If you are 40 and older and you did not learn golf when you were a teenager, your swing is not going to look like golfers who started to play golf when they were young. There are many things that influence what your swing looks like as an adult.  The teens had extra help from the synthesizer in the brain to learn the new swing easily.  Lack of flexibility plays a roll in how well you can swing a golf club. If you use the thinking part of the brain to try and learn to swing the club as an adult, you can not get most of the small muscles to work in order to hit a ball in the same manner as a teenager would. The small muscles make up about half of the muscles that a teenager uses to hit the ball.  The adult can't use these muscles because they have not developed the neural connections, the synapse, in the brain to make those muscles work that would have been obtained by learning this as a teenager.

Even as an adult, the wiring is still in your brain to make these small muscles work but without having this wiring connected, you can not access the small muscles that create that smooth and fluid golf swing.  As an adult, if you spend a lot of time in a gym lifting heavy weights, this also makes your swing look very disjointed because the gym equipment only develops large muscles.

Is there hope to be a better player if you are not a teenager? Yes but to have the best swing available to you that is consistent, you must be able to do several things. You must be able to get the motor memory learning switch to come back on, you must be able to get the brain to use small muscles while it is on, you must be able to retrieve information that is stored in motor memory and not rely on thinking about swing mechanics.

When you use the Golf Swing Emulator, your learning switch starts to come on in 60 seconds.  The Emulator also forces you to use 100% of the muscles that are used in the default swing and the brain will learn this new swing and store it into motor memory so you can retrieve it without thinking about it.  This is how you can develop a consistent and thoughtless swing as an adult.
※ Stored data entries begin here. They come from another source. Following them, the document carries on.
(** The branch of [to_iso_any] on the display form:
    [dd, mm, yyyy = s.split(".")] and
    [f"{int(yyyy):04d}-{int(mm):02d}-{int(dd):02d}"], outside any [try]. *)
Definition from_dotted (s : string) : result string :=
  match Py.split_on "." s with
  | [dd; mm; yyyy] =>
      y ← or_ValueError (Py.int yyyy);
      m ← or_ValueError (Py.int mm);
      d ← or_ValueError (Py.int dd);
      Ok (iso_text y m d)
  | _ => Raise ValueError
  end.

(** The body shared by the two [pretty_fr_header]: parse, build the date,
    pick the label with [label_of]. *)
Definition pretty_with (label_of : Datetime.date -> string) (iso : string)
  : result string :=
  '(y, m, d) ← parse_ymd "-" iso;
  dt ← or_ValueError (Datetime.mk_date y m d);
  Ok (header_text (label_of dt) d m).

(** ** The store of [app.py]: three SQL tables

    A table is the list of its rows in storage order, which for SQLite is
    the order of the integer primary key.  [created_at] is never read by
    the program and is left out. *)

Module ParamRow.
Record t := {
  id : Z;
  date_iso : string;
  jour : string;
  menu : string;
  open : bool;
  disabled : bool
}.
End ParamRow.

Module Reservation.
Record t := {
  id : Z;
  date_iso : string;
  name : string
}.
End Reservation.

Module TillRow.
Record t := {
  id : Z;
  date_iso : string;
  name : string;
  type : string;
  base : Z;
  beverage : Z;
  chocolate : Z;
  total : Z
}.
End TillRow.

Record DB := {
  params : list ParamRow.t;
  reservations : list Reservation.t;
  till : list TillRow.t
}.

(** The key SQLite gives to a row inserted without one: one more than the
    largest key in the table, 1 in an empty table. *)
Definition next_id (ids : list Z) : Z := 1 + foldr Z.max 0 ids.

Definition add_reservation (db : DB) (date_iso name : string) : DB :=
  {| params := params db;
     reservations :=
       reservations db ++
         [ {| Reservation.id := next_id (Reservation.id <$> reservations db);
              Reservation.date_iso := date_iso;
              Reservation.name := name |} ];
     till := till db |}.

(** [s.delete(r)]: the row with the primary key of [r] goes. *)
Definition delete_reservation (db : DB) (r : Reservation.t) : DB :=
  {| params := params db;
     reservations :=
       filter (λ x, Reservation.id x ≠ Reservation.id r) (reservations db);
     till := till db |}.

(** [s.add(TillRow(...))]; the key is assigned here. *)
Definition add_till_row (db : DB)
    (date_iso name type : string) (base beverage chocolate total : Z) : DB :=
  {| params := params db;
     reservations := reservations db;
     till :=
       till db ++
         [ {| TillRow.id := next_id (TillRow.id <$> till db);
              TillRow.date_iso := date_iso;
              TillRow.name := name;
              TillRow.type := type;
              TillRow.base := base;
              TillRow.beverage := beverage;
              TillRow.chocolate := chocolate;
              TillRow.total := total |} ] |}.

(** Request bodies and answers. *)

Record ReserveIn := { reserve_name : string; reserve_dateStr : string }.

Record UnreserveIn := { unreserve_name : string; unreserve_dateStr : string }.

Module CheckoutIn.
Record t := {
  name : string;
  type : string;
  beverage : bool;
  chocolate : bool;
  dateIso : option string;
  method : string
}.
End CheckoutIn.

Record QtyIn := { qty : Z; qty_dateIso : option string }.

Record CloseIn := { close_dateIso : option string }.

Record Totals := {
  menus : Z;
  eleves : Z;
  profs : Z;
  sandwiches : Z;
  beverages : Z;
  chocolates : Z;
  amount : Z
}.

Record CaisseOut := {
  out_date : string;
  closed : bool;
  names : list string;
  totals : Totals
}.

(** The two plain-text answers of the registration routes. *)
Inductive text :=
| Confirmed (name dateStr : string)
    (* "Merci {name}, reservation confirmee pour le {dateStr} !" *)
| Unregistered (dateStr : string).
    (* "Vous etes desinscrit pour le {dateStr}." *)

(** [x or default] on an optional string: [None] and [""] are falsy. *)
Definition str_or (x : option string) (default : string) : string :=
  match x with
  | Some (String c r) => String c r
  | _ => default
  end.

(** Rows sorted on a key, as [order_by] does; equal keys keep their
    order. *)
Fixpoint insert_by {A} (key : A -> Z) (x : A) (l : list A) : list A :=
  match l with
  | [] => [x]
  | y :: r => if key x <? key y then x :: l else y :: insert_by key x r
  end.

Definition order_by {A} (key : A -> Z) (l : list A) : list A :=
  foldr (insert_by key) [] (rev l).

(** The loop body of [build_totals], the same in both backends, on the
    fields of the row at hand: payer name, type, beverage, chocolate and
    total. *)

Definition Totals0 : Totals :=
  {| menus := 0; eleves := 0; profs := 0; sandwiches := 0;
     beverages := 0; chocolates := 0; amount := 0 |}.

Definition add_amount (t : Totals) (x : Z) : Totals :=
  {| menus := menus t; eleves := eleves t; profs := profs t;
     sandwiches := sandwiches t; beverages := beverages t;
     chocolates := chocolates t; amount := amount t + x |}.

(** The [else] branch: a menu row. *)
Definition count_menu (t : Totals) (typ : string) (bev choc : Z) : Totals :=
  let is_eleve := Py.contains "eleve" (Py.lower typ) in
  {| menus := menus t + 1;
     eleves := if is_eleve then eleves t + 1 else eleves t;
     profs := if is_eleve then profs t else profs t + 1;
     sandwiches := sandwiches t;
     beverages := if 0 <? bev then beverages t + 1 else beverages t;
     chocolates := if 0 <? choc then chocolates t + 1 else chocolates t;
     amount := amount t |}.

(** [paidCount[key] = paidCount.get(key, 0) + 1] under [if key:] *)
Definition count_paid (paidCount : gmap string Z) (name : string)
  : gmap string Z :=
  let key := norm_name name in
  if decide (key = "") then paidCount
  else <[key := default 0 (paidCount !! key) + 1]> paidCount.

Definition totals_step (acc : Totals * gmap string Z)
    (name typ : string) (bev choc tot : Z) : Totals * gmap string Z :=
  let '(t, paidCount) := acc in
  if decide (typ = "Closed") then (t, paidCount)
  else if decide (typ = "Sandwich") then
    (add_amount
       {| menus := menus t; eleves := eleves t; profs := profs t;
          sandwiches := sandwiches t + 1; beverages := beverages t;
          chocolates := chocolates t; amount := amount t |} tot, paidCount)
  else if decide (typ = "Boisson") then
    (add_amount
       {| menus := menus t; eleves := eleves t; profs := profs t;
          sandwiches := sandwiches t; beverages := beverages t + 1;
          chocolates := chocolates t; amount := amount t |} tot, paidCount)
  else if decide (typ = "Chocolat") then
    (add_amount
       {| menus := menus t; eleves := eleves t; profs := profs t;
          sandwiches := sandwiches t; beverages := beverages t;
          chocolates := chocolates t + 1; amount := amount t |} tot, paidCount)
  else
    (add_amount (count_menu t typ bev choc) tot, count_paid paidCount name).

(** One turn of the loop that ends [api_caisse], the same in both
    backends, on the name of the reservation at hand; the state is
    [(paid_left, remaining)]. *)
Definition queue_step (acc : gmap string Z * list string) (name : string)
  : gmap string Z * list string :=
  let '(paid_left, remaining) := acc in
  let k := norm_name name in
  if 0 <? default 0 (paid_left !! k)
  then (<[k := default 0 (paid_left !! k) - 1]> paid_left, remaining)
  else (paid_left, remaining ++ [name]).

(** ** [app.py] *)

Module App.

Definition DAYS : list string :=
  ["Dimanche"; "Lundi"; "Mardi"; "Mercredi"; "Jeudi"; "Vendredi"; "Samedi"].

Definition day_label (dt : Datetime.date) : string :=
  let w := Datetime.weekday dt in
  nth (Z.to_nat (if w <? 6 then w + 1 else 0)) DAYS "".

Definition pretty_fr_header (iso : string) : result string :=
  pretty_with day_label iso.

Definition to_iso_any (env : Env) (s : string) : result string :=
  let s := Py.strip s in
  if decide (s = "") then Ok (today_iso env)
  else if decide (dotted_shape s) then from_dotted s
  else if decide (dashed_shape s) then Ok s
  else match fromisoformat_date env s with
       | Some d => Ok d
       | None => Ok (today_iso env)
       end.

(** The key built in [api_initial]: [f"{d:02d}.{m:02d}.{y:04d}"] from
    [y, m, d = map(int, r.date_iso.split("-"))]. *)
Definition display_key (date_iso : string) : result string :=
  '(y, m, d) ← parse_ymd "-" date_iso;
  Ok (display_text y m d).

Definition api_reserve (env : Env) (db : DB) (inp : ReserveIn)
  : result (DB * text) :=
  iso ← to_iso_any env (reserve_dateStr inp);
  let p := head (filter (λ p, ParamRow.date_iso p = iso
                              ∧ ParamRow.open p = true) (params db)) in
  if decide (p = None) then
    Raise (HTTPException 400 (DayNotOpen (reserve_dateStr inp)))
  else
    let cnt := filter (λ r, Reservation.date_iso r = iso) (reservations db) in
    if decide (40 ≤ Z.of_nat (length cnt)) then
      Raise (HTTPException 400 (QuotaReached (reserve_dateStr inp)))
    else
      Ok (add_reservation db iso (Py.strip (reserve_name inp)),
          Confirmed (reserve_name inp) (reserve_dateStr inp)).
The best game of golf you will ever play will come from not having too many swing thoughts. If you are an older golfer you don't have the same tools as a teenager and you are going to have to learn the swing from a different perspective. Go back to the GSE DETAILS page and read the information on how the Golf Swing Emulator can help you with learning this swing even if you are 60.   If you have any questions about the golf swing or the learning process feel free to send us an e-mail. You can use the Contact Us link at the bottom of each page.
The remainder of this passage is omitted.